- _ENTRIES SUPPLIED_:
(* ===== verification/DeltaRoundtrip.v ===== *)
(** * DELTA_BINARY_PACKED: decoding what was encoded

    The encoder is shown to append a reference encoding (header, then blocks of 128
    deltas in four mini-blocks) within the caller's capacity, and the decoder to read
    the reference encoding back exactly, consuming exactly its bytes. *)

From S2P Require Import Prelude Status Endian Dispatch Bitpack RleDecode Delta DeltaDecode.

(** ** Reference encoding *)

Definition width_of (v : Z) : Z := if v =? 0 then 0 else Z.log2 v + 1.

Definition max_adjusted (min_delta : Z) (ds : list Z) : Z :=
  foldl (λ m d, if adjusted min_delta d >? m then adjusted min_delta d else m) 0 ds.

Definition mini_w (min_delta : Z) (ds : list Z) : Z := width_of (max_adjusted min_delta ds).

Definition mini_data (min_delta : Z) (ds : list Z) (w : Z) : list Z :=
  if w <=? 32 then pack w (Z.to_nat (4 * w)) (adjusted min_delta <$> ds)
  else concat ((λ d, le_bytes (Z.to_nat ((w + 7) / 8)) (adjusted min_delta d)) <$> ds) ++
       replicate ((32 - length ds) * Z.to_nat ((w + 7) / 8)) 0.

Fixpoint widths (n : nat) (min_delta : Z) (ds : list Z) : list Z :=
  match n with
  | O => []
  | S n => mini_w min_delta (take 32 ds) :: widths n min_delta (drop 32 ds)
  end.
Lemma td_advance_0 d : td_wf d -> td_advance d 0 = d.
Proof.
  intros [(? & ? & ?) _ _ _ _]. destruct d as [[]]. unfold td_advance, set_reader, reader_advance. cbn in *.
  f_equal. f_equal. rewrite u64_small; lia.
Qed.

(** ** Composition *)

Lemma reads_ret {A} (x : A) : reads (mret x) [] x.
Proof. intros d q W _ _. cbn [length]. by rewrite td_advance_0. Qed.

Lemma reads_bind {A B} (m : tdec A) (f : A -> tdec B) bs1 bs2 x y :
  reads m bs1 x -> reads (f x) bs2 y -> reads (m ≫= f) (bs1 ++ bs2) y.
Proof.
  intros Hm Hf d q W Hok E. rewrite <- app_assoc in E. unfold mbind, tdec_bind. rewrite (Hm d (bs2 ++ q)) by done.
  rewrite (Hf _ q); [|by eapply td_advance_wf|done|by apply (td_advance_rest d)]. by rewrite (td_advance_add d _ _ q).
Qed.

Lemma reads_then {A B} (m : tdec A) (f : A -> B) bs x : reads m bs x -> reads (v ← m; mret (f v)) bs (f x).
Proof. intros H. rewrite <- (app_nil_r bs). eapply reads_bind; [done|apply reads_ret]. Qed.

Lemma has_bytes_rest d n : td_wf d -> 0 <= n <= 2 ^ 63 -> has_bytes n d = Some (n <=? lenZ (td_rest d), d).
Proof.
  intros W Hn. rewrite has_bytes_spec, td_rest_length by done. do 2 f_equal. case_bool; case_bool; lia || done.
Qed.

...

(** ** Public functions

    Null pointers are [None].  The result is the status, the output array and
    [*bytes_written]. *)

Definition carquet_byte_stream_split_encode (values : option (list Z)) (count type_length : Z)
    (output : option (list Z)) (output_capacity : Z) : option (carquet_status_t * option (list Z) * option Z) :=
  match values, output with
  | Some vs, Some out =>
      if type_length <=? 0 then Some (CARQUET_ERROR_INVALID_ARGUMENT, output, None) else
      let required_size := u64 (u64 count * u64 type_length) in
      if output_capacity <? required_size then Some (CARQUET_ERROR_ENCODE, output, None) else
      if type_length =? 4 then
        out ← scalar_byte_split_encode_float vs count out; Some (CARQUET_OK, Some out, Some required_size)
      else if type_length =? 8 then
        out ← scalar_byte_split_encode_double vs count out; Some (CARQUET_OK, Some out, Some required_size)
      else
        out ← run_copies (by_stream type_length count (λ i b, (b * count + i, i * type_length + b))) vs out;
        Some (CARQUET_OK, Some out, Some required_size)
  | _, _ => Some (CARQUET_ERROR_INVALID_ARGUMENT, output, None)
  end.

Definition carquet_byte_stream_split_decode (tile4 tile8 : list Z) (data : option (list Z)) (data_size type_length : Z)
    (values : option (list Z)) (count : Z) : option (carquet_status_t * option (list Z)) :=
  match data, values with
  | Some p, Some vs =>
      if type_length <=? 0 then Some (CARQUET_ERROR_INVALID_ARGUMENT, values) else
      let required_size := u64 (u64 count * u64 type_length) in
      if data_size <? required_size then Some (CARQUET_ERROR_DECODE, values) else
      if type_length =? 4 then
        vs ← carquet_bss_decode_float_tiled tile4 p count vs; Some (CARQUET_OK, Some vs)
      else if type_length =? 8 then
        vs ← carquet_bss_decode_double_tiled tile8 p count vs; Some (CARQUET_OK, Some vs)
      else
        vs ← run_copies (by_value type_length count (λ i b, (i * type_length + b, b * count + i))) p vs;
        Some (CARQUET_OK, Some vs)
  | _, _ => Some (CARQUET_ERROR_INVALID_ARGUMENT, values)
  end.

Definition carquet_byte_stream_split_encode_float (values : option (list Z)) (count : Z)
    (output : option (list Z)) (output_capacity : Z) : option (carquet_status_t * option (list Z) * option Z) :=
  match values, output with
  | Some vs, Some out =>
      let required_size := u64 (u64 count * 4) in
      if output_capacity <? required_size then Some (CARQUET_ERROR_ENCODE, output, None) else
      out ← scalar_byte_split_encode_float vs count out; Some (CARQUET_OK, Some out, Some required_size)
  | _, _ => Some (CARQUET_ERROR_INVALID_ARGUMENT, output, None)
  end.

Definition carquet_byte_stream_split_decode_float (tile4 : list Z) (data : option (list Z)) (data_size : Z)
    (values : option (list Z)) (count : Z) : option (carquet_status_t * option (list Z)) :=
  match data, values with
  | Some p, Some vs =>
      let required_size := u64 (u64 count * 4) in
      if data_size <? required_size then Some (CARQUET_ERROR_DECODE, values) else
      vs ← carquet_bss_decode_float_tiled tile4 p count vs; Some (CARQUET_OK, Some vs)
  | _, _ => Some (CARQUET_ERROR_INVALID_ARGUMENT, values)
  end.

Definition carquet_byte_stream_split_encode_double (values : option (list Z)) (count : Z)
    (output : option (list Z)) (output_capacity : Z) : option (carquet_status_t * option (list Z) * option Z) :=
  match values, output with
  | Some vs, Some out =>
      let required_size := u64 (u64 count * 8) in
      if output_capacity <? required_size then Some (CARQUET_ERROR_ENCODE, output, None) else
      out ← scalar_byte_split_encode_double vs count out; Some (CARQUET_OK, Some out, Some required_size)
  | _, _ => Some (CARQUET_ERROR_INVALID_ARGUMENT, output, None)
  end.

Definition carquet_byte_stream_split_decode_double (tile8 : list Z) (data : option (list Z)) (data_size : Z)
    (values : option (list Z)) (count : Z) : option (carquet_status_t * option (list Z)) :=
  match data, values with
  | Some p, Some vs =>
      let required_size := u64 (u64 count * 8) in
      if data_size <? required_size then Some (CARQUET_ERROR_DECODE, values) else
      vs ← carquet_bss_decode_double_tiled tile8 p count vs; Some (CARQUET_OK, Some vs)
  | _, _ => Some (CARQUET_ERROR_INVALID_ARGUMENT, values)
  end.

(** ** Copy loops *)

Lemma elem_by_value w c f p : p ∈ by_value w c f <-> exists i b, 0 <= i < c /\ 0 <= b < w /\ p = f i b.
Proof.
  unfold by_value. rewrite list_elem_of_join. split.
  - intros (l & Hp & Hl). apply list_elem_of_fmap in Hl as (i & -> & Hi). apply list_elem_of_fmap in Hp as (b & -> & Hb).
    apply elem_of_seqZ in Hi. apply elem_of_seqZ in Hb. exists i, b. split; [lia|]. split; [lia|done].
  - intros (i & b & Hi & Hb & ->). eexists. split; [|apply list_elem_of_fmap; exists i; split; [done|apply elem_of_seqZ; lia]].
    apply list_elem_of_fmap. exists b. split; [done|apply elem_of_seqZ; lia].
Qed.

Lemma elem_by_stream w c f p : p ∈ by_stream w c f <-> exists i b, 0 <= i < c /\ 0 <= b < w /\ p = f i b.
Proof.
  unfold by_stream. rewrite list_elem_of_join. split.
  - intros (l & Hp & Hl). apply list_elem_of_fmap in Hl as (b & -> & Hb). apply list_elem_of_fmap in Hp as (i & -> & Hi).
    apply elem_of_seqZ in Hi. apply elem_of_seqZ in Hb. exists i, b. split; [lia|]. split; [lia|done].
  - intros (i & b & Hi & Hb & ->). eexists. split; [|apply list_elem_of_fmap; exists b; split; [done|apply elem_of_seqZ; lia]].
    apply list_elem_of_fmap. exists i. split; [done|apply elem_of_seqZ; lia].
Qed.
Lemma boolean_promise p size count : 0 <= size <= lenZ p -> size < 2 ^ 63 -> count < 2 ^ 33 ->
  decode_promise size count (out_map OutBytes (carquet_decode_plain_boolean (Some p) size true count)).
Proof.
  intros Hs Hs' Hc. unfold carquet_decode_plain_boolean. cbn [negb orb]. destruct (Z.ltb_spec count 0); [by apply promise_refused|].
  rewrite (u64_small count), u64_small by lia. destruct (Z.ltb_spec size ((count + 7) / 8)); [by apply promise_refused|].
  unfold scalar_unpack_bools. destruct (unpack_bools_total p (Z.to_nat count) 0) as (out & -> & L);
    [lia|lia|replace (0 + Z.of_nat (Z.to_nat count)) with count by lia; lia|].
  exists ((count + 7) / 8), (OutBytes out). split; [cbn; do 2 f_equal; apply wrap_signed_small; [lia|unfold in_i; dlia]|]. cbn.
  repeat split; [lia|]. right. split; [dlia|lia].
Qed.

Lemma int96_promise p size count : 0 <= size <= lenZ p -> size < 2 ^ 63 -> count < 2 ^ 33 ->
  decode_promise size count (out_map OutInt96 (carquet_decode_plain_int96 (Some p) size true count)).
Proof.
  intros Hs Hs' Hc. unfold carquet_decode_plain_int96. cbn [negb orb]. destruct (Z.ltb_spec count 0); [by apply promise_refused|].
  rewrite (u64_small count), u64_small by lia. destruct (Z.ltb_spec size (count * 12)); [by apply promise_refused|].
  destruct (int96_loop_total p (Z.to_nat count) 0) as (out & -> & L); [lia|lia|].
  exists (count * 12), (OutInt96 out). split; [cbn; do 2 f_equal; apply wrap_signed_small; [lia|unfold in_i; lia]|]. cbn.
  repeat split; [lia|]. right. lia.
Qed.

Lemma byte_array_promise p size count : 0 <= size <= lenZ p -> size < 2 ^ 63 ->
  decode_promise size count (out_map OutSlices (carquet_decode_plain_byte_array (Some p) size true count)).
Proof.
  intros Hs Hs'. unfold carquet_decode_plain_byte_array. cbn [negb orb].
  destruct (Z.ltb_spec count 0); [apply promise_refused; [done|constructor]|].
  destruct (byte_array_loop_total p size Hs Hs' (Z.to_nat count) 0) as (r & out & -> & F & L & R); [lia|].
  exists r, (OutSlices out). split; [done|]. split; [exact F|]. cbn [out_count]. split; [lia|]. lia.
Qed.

* * *

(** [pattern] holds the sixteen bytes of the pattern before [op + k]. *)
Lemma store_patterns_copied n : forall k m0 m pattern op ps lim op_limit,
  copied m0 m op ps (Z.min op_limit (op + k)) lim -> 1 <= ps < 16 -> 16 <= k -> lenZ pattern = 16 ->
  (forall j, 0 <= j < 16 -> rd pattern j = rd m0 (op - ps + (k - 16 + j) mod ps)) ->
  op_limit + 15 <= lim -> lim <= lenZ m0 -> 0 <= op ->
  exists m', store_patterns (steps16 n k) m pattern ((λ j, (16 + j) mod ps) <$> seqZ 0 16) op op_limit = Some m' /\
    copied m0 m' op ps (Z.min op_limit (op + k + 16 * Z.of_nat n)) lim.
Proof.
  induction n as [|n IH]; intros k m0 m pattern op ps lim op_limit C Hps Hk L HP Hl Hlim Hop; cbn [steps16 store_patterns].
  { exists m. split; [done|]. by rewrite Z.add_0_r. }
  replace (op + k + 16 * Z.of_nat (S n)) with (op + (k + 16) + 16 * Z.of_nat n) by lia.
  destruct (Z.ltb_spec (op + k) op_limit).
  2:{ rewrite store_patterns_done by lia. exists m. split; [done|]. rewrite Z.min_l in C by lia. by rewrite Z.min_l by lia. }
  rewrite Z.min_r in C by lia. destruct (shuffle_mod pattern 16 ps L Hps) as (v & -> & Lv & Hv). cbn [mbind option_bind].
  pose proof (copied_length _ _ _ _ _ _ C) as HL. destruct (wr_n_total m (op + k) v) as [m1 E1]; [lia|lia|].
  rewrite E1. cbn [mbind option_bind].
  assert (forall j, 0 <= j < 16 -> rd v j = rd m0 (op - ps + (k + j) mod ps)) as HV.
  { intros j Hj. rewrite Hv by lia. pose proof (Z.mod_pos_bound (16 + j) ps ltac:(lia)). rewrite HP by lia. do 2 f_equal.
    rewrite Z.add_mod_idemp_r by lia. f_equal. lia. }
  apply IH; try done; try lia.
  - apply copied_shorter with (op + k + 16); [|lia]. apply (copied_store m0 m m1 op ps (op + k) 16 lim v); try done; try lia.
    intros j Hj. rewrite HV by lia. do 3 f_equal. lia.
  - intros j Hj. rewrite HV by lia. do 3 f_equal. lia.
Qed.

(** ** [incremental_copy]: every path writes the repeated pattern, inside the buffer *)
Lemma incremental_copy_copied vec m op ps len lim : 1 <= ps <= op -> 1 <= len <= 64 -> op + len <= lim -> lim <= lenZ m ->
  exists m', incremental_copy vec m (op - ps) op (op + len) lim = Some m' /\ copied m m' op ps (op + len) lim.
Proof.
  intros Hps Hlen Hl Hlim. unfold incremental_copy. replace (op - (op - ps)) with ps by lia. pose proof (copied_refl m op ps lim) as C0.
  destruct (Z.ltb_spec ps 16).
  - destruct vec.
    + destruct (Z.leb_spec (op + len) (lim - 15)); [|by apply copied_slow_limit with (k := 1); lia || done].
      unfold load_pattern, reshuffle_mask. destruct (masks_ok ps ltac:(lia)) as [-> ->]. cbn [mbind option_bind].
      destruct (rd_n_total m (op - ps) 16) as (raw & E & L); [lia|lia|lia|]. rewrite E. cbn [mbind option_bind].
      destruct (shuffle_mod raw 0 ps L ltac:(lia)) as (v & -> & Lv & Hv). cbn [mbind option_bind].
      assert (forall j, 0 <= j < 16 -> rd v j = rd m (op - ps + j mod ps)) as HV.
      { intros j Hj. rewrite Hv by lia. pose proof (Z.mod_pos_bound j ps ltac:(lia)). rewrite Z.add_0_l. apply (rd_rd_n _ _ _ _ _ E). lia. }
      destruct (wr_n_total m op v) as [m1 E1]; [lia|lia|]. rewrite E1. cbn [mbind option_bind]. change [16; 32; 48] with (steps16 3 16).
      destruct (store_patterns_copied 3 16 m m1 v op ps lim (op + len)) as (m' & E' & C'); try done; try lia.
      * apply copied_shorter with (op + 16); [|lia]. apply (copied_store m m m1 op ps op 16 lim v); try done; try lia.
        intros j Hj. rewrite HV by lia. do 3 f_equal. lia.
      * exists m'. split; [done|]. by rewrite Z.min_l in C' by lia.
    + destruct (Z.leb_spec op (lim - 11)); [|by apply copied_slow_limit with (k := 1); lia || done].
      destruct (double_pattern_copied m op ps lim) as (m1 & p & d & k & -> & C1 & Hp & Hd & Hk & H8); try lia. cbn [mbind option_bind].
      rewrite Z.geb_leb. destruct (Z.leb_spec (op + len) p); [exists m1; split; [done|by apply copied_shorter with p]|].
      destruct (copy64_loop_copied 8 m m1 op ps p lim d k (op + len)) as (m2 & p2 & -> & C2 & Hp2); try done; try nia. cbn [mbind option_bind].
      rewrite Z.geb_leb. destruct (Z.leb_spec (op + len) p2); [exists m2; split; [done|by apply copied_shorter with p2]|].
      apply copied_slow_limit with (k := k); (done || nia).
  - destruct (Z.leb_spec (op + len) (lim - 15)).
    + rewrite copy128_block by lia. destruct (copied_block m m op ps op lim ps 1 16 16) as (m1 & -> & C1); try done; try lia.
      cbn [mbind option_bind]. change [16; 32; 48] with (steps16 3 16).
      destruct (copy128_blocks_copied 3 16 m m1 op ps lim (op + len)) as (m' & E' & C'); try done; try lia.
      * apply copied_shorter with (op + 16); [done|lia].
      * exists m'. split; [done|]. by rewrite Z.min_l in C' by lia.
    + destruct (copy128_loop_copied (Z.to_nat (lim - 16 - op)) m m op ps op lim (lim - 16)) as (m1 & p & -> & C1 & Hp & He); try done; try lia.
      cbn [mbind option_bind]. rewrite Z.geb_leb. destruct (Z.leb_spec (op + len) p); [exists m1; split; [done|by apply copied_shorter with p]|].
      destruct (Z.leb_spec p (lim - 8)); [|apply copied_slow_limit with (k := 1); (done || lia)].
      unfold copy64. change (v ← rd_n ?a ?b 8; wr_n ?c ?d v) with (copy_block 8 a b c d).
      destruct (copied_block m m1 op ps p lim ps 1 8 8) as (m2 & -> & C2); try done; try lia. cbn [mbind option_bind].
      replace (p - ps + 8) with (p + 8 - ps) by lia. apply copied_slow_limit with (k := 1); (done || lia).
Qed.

- _TASK DIRECTIONS_: In the entries above, the lines between the one holding "(* ===== verification/DeltaRoundtrip.v" and the one holding "deltas in four", inclusive, are to be printed exactly as written, and those alone.

- _SOLUTION TO THIS PROBLEM_:
(* ===== verification/DeltaRoundtrip.v ===== *)
(** * DELTA_BINARY_PACKED: decoding what was encoded

    The encoder is shown to append a reference encoding (header, then blocks of 128
    deltas in four mini-blocks) within the caller's capacity, and the decoder to read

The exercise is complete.